::: SUPPLIED RECORDS :::
Fixpoint runs_in {S A St} (W : world S St) (p : prog S A) (s : St) (a : A) (s' : St) : Prop :=
  match p with
  | Ret b => b = a ∧ s' = s
  | Vis c k => ∃ r s1, W s c r s1 ∧ runs_in W (k r) s1 a s'
  end.

Lemma runs_in_bind {S A B St} (W : world S St) (p : prog S A) (f : A → prog S B) s b s' :
  runs_in W (bind p f) s b s' ↔ ∃ a s1, runs_in W p s a s1 ∧ runs_in W (f a) s1 b s'.
Proof.
  revert s. induction p as [a|c k IH]; intros s; cbn [bind runs_in].
  - split; [intros H; by exists a, s|by intros (? & ? & [<- ->] & H)].
  - setoid_rewrite IH. split; [intros (r & s1 & H1 & a & s2 & H2 & H3)|intros (a & s2 & (r & s1 & H1 & H2) & H3)]; eauto 10.
Qed.

(** A world that always answers lets every program end. *)
Lemma runs_in_total {S A St} (W : world S St) (p : prog S A) s :
  (∀ s c, ∃ r s', W s c r s') → ∃ a s', runs_in W p s a s'.
Proof.
  intros HW. revert s. induction p as [a|c k IH]; intros s; cbn [runs_in]; [by exists a, s|].
  destruct (HW s c) as (r & s1 & H1). destruct (IH r s1) as (a & s' & H2). eauto 10.
Qed.

(** Every answer in the trace of a run is one the environment gives. *)
Lemma run_answers {S A St} (h : ∀ c : call S, St → resp S c * St) (R : ∀ c : call S, resp S c → Prop)
    (p : prog S A) (s : St) :
  (∀ c s, R c (h c s).1) → ∀ c r, ev c r ∈ (run h p s).1 → R c r.
Proof.
  intros HR. revert s. induction p as [a|c k IH]; intros s c' r'; simpl; [by intros ?%elem_of_nil|].
  intros [Heq|Hin]%elem_of_cons; [|by eapply IH].
  change (match ev c' r' with existT c r => R c r end). rewrite Heq. apply HR.
Qed.

(** Events of the same call are equal when their responses are. *)
Lemma ev_inj {S : signature} (c : call S) (r r' : resp S c) : ev c r = ev c r' → r = r'.
Proof. apply inj_pair2. Qed.

Lemma exec_bind {S A B} (p : prog S A) (f : A → prog S B) t1 a t2 b :
  exec p t1 a → exec (f a) t2 b → exec (bind p f) (t1 ++ t2) b.
Proof.
  revert t1. induction p as [a'|c k IH]; intros t1; simpl; [by intros [-> ->]|].
  destruct t1 as [|e t1]; [done|]. intros (r & -> & Hk) Hf. exists r. split; [done|]. by apply IH.
Qed.

Lemma exec_bind_inv {S A B} (p : prog S A) (f : A → prog S B) t b :
  exec (bind p f) t b → ∃ t1 t2 a, t = t1 ++ t2 ∧ exec p t1 a ∧ exec (f a) t2 b.
Proof.
  revert t. induction p as [a|c k IH]; intros t; simpl; [by exists [], t, a|].
  destruct t as [|e t]; [done|]. intros (r & -> & (t1 & t2 & a & -> & H1 & H2)%IH).
  exists (ev c r :: t1), t2, a. split; [done|]. split; [by exists r|done].
Qed.

(** A step that returns early on an error was passed, or gave the result. *)
Lemma exec_bind_ext_inv {S A B} (p : prog S (extres A)) (f : A → prog S (extres B)) t b :
  exec (bind_ext p f) t b →
  (∃ t1 t2 a, t = t1 ++ t2 ∧ exec p t1 (inr a) ∧ exec (f a) t2 b) ∨
  (∃ e, exec p t (inl e) ∧ b = inl e).
Proof.
  intros (t1 & t2 & [e|a] & -> & H1 & H2)%exec_bind_inv.
  - destruct H2 as [-> <-]. rewrite app_nil_r. eauto.
  - left. eauto 7.
Qed.

Lemma exec_bind_outcome_inv {S A B} (p : prog S (outcome A)) (f : A → prog S (outcome B)) t b :
  exec (bind_outcome p f) t b →
  (∃ t1 t2 a, t = t1 ++ t2 ∧ exec p t1 (Return a) ∧ exec (f a) t2 b) ∨
  (∃ e, exec p t (Error e) ∧ b = Error e) ∨ (∃ m, exec p t (Panic m) ∧ b = Panic m).
Proof.
  intros (t1 & t2 & [a|e|m] & -> & H1 & H2)%exec_bind_inv.
  - left. eauto 7.
  - destruct H2 as [-> <-]. rewrite app_nil_r. eauto.
  - destruct H2 as [-> <-]. rewrite app_nil_r. eauto.
Qed.

Lemma exec_wrap_err_inv {S A} msg (p : prog S (extres A)) t r :
  exec (wrap_err msg p) t r →
  ∃ r', exec p t r' ∧ r = match r' with inr a => inr a | inl e => inl (ErrWrap msg e) end.
Proof.
  intros (t1 & t2 & r' & -> & H1 & -> & <-)%exec_bind_inv. rewrite app_nil_r. eauto.
Qed.

Lemma exec_call_inv {S : signature} (c : call S) t r : exec (perform c) t r → t = [ev c r].
Proof. destruct t as [|e t]; [done|]. by intros (r' & -> & -> & <-). Qed.

(** A program leaves no choice: its calls and their responses fix its result. *)
Lemma exec_prefix {S A} (p : prog S A) t1 a1 t1' a1' t2 t2' :
  exec p t1 a1 → exec p t1' a1' → t1 ++ t2 = t1' ++ t2' → t1 = t1' ∧ a1 = a1'.
Proof.
  revert t1 t1'. induction p as [a|c k IH]; intros t1 t1'; simpl.
  - by intros [-> ->] [-> ->].
  - destruct t1 as [|e t1], t1' as [|e' t1']; try done. intros (r & -> & H1) (r' & -> & H2) [= Heq Ht].
    apply inj_pair2 in Heq as ->. by destruct (IH _ _ _ H1 H2 Ht) as [-> ->].
Qed.

Lemma exec_bind_prefix {S A B} (p : prog S A) (f : A → prog S B) t1 a t2 b :
  exec (bind p f) (t1 ++ t2) b → exec p t1 a → exec (f a) t2 b.
Proof.
  intros (t1' & t2' & a' & Heq & H1 & H2)%exec_bind_inv Hp.
  destruct (exec_prefix _ _ _ _ _ _ _ Hp H1 Heq) as [-> ->]. by simplify_list_eq.
Qed.

(** ** The program logic *)

Section logic.
Context {S : signature}.

Fixpoint wp {A} (P : trace S → call S → Prop) (p : prog S A) (h : trace S)
    (Q : trace S → A → Prop) : Prop :=
  match p with
  | Ret a => Q h a
  | Vis c k => P h c ∧ ∀ r, wp P (k r) (h ++ [ev c r]) Q
  end.

Lemma wp_ret {A} P (a : A) h Q : wp P (Ret a) h Q ↔ Q h a.
Proof. done. Qed.

Lemma wp_bind {A B} P (p : prog S A) (f : A → prog S B) h Q :
  wp P (bind p f) h Q ↔ wp P p h (λ h' a, wp P (f a) h' Q).
Proof.
  revert h. induction p as [a|c k IH]; intros h; simpl; [done|].
  split; intros [HP Hk]; (split; [done|]); intros r; apply IH, Hk.
Qed.

Lemma wp_mono {A} P (P' : trace S → call S → Prop) (p : prog S A) h Q (Q' : trace S → A → Prop) :
  (∀ h c, P h c → P' h c) → (∀ h a, Q h a → Q' h a) →
  wp P p h Q → wp P' p h Q'.
Proof.
  intros HP HQ. revert h. induction p as [a|c k IH]; intros h; simpl; [auto|].
  intros [? Hk]. split; [auto|]. intros r. auto.
Qed.

Lemma wp_conseq {A} P (p : prog S A) h Q (Q' : trace S → A → Prop) :
  wp P p h Q → (∀ h a, Q h a → Q' h a) → wp P p h Q'.
Proof. intros H HQ. eapply wp_mono; [..|exact H]; auto. Qed.

Lemma wp_and {A} P (p : prog S A) h Q1 Q2 :
  wp P p h Q1 → wp P p h Q2 → wp P p h (λ h' a, Q1 h' a ∧ Q2 h' a).
Proof.
  revert h. induction p as [a|c k IH]; intros h; simpl; [done|].
  intros [? H1] [_ H2]. split; [done|]. intros r. auto.
Qed.

(** The history only grows. *)
Lemma wp_extends {A} P (p : prog S A) h Q :
  wp P p h Q → wp P p h (λ h' a, Q h' a ∧ ∃ t, h' = h ++ t).
Proof.
  revert h. induction p as [a|c k IH]; intros h; simpl.
  - intros HQ. split; [done|]. exists []. by rewrite app_nil_r.
  - intros [HP Hk]. split; [done|]. intros r.
    eapply wp_conseq; [apply IH, Hk|]. intros h' a [HQ [t ->]].
    split; [done|]. exists (ev c r :: t). by rewrite <- app_assoc.
Qed.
:::
TASK OBJECTIVE:
Out of the material above, output word for word the line with "revert t1 t1'.", the line with "- destruct t1", and all lines between them, with nothing else.

EXPECTED OUTPUT:
  revert t1 t1'. induction p as [a|c k IH]; intros t1 t1'; simpl.
  - by intros [-> ->] [-> ->].
  - destruct t1 as [|e t1], t1' as [|e' t1']; try done. intros (r & -> & H1) (r' & -> & H2) [= Heq Ht].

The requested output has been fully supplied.